Introduction: This study was designed to investigate the effects of granulocyte colony-stimulating factor (G-CSF) administration in rats for 6 weeks after traumatic brain injury (TBI).
Methods: Adult male Wistar rats (n = 30) were injured with controlled cortical impact device and divided into four groups. The treatment groups (n = 10 each) were injected subcutaneously with recombinant human G-CSF. Vehicle group (n=10) received phosphate buffered saline (PBS) and only Brdu intraperitoneally. Bromodeoxyuridine (BrdU) was used for mitotic labeling. Experimental rats were injected intraperitoneally with BrdU. Rats were killed at 6th week after traumatic brain injury. Neurological functional evaluation of animals was performed before and after injury using neurological severity scores (NSS). Animals were sacrificed 42 days after TBI and brain sections were stained using Brdu immunohistochemistry.

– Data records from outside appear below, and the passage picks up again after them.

(* ===== verification/Writei.v ===== *)
(** [writei] of kernel/fs.c: a file grows and changes as an array of bytes.

    [file_step sb v a v' a' off src] is the contract: from the logical disk [v]
    and block list [a] to [v'] and [a'], the bytes at [off] become [src], every
    other byte of the file is kept, and so is every block in use that the file
    does not own. Allocating a block and changing part of a block are such
    steps, and steps compose. *)

From stdpp Require Import functions base list gmap strings.
From Stdlib Require Import ZArith Lia.
From S2P Require Import Prelude Bytes Monad Kstate Spinlock Sched Bio Log Fs Icache Tx Balloc Inode Dinode.

(** * The contract *)

Definition owns (v : Z → list Z) (addrs : list Z) (x : Z) : Prop :=
  ∃ j, -1 ≤ j < MAXFILE ∧ slot v addrs j = x.

Record file_step (sb : superblock) (v : Z → list Z) (a : list Z) (v' : Z → list Z) (a' : list Z)
    (off : Z) (src : list Z) : Prop := mkStep {
  fs_ok : file_ok v' sb a';
  fs_slot j : -1 ≤ j < MAXFILE → slot v a j ≠ 0 → slot v' a' j = slot v a j;
  fs_new k : off ≤ k < off + Z.of_nat (length src) →
    faddr v' a' (k / BSIZE) ≠ 0 ∧ fbyte v' a' k = src !!! Z.to_nat (k - off);
  fs_old k : 0 ≤ k < BSIZE * MAXFILE → ¬ (off ≤ k < off + Z.of_nat (length src)) →
    faddr v a (k / BSIZE) ≠ 0 → fbyte v' a' k = fbyte v a k;
  fs_used x : 0 ≤ x < sb_size sb → free v sb x = false → free v' sb x = false;
  fs_other x : data_start sb ≤ x < sb_size sb → free v sb x = false → ¬ owns v a x →
    v' x = v x ∧ ¬ owns v' a' x;
  fs_meta x : x < sb_bmapstart sb → v' x = v x
}.

(** At least [n] blocks are free. *)
Definition enough_free (v : Z → list Z) (sb : superblock) (n : nat) : Prop :=
  ∃ X : gset Z, (n ≤ size X)%nat ∧ ∀ x, x ∈ X → 0 ≤ x < sb_size sb ∧ free v sb x = true.

Section steps.
Context (sb : superblock) (l : logrec) (nd : Z) (Hg : geometry sb l nd).
Implicit Types (v : Z → list Z) (a : list Z) (off k x j : Z).

Lemma file_block k : 0 ≤ k < BSIZE * MAXFILE → 0 ≤ k / BSIZE < MAXFILE.
Proof.
  intros Hk. split; [by apply Z.div_pos; [lia|]|]. apply Z.div_lt_upper_bound; [done|lia].
Qed.

Lemma file_step_refl v a off : file_ok v sb a → file_step sb v a v a off [].
Proof. intros. split; try done. intros k Hk. simpl in Hk. lia. Qed.

Lemma file_step_trans v a v1 a1 v2 a2 off w1 w2 :
  0 ≤ off → off + Z.of_nat (length (w1 ++ w2)) ≤ BSIZE * MAXFILE →
  file_step sb v a v1 a1 off w1 → file_step sb v1 a1 v2 a2 (off + Z.of_nat (length w1)) w2 →
  file_step sb v a v2 a2 off (w1 ++ w2).
Proof.
  intros Ho Hlen S1 S2. rewrite length_app, Nat2Z.inj_add in Hlen.
  assert (Hf : ∀ k, 0 ≤ k < BSIZE * MAXFILE → faddr v a (k / BSIZE) ≠ 0 →
    faddr v1 a1 (k / BSIZE) = faddr v a (k / BSIZE)).
  { intros k Hk%file_block. rewrite <- !slot_faddr by lia. apply (fs_slot _ _ _ _ _ _ _ S1). lia. }
  split.
  - apply S2.
  - intros j Hj Hn. rewrite <- (fs_slot _ _ _ _ _ _ _ S1 j Hj Hn). apply (fs_slot _ _ _ _ _ _ _ S2 j Hj).
    by rewrite (fs_slot _ _ _ _ _ _ _ S1 j Hj Hn).
  - intros k. rewrite length_app, Nat2Z.inj_add. intros Hk.
    destruct (decide (k < off + Z.of_nat (length w1))).
    + destruct (fs_new _ _ _ _ _ _ _ S1 k ltac:(lia)) as [Hn E].
      rewrite (fs_old _ _ _ _ _ _ _ S2) by (done || lia). rewrite E, lookup_total_app_l by lia.
      split; [|done]. pose proof (file_block k ltac:(lia)).
      rewrite <- slot_faddr in * by lia. by rewrite (fs_slot _ _ _ _ _ _ _ S2) by (done || lia).
    + destruct (fs_new _ _ _ _ _ _ _ S2 k ltac:(lia)) as [Hn E]. split; [done|]. rewrite E.
      rewrite lookup_total_app_r by lia. f_equal. lia.
  - intros k Hk. rewrite length_app, Nat2Z.inj_add. intros Hout Hn.
    rewrite (fs_old _ _ _ _ _ _ _ S2), (fs_old _ _ _ _ _ _ _ S1); try done; try lia. by rewrite Hf.
  - intros x Hx Hu. by apply (fs_used _ _ _ _ _ _ _ S2), (fs_used _ _ _ _ _ _ _ S1).
  - intros x Hx Hu Hno. destruct (fs_other _ _ _ _ _ _ _ S1 x Hx Hu Hno) as [E Hno1].
    destruct (fs_other _ _ _ _ _ _ _ S2 x Hx) as [E2 Hno2]; [|done|by rewrite E2].
    apply (fs_used _ _ _ _ _ _ _ S1); [|done]. pose proof (data_start_pos _ _ _ Hg). lia.
  - intros x Hx. by rewrite (fs_meta _ _ _ _ _ _ _ S2), (fs_meta _ _ _ _ _ _ _ S1).
Qed.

Results: Statistically significant improvement in functional outcome was observed in treatment groups when compared with control (p<0.01). This benefit was visible 7 days after TBI and persisted until 42 days (end of trial). Histological analysis showed that Brdu cell positive was more in the lesion boundary zone at treatment animal group than all injected animals.
Discussion: We believe that G-CSF therapeutic protocol reported here represents an attractive strategy for the development of a clinically significant noninvasive traumatic brain injury therapy.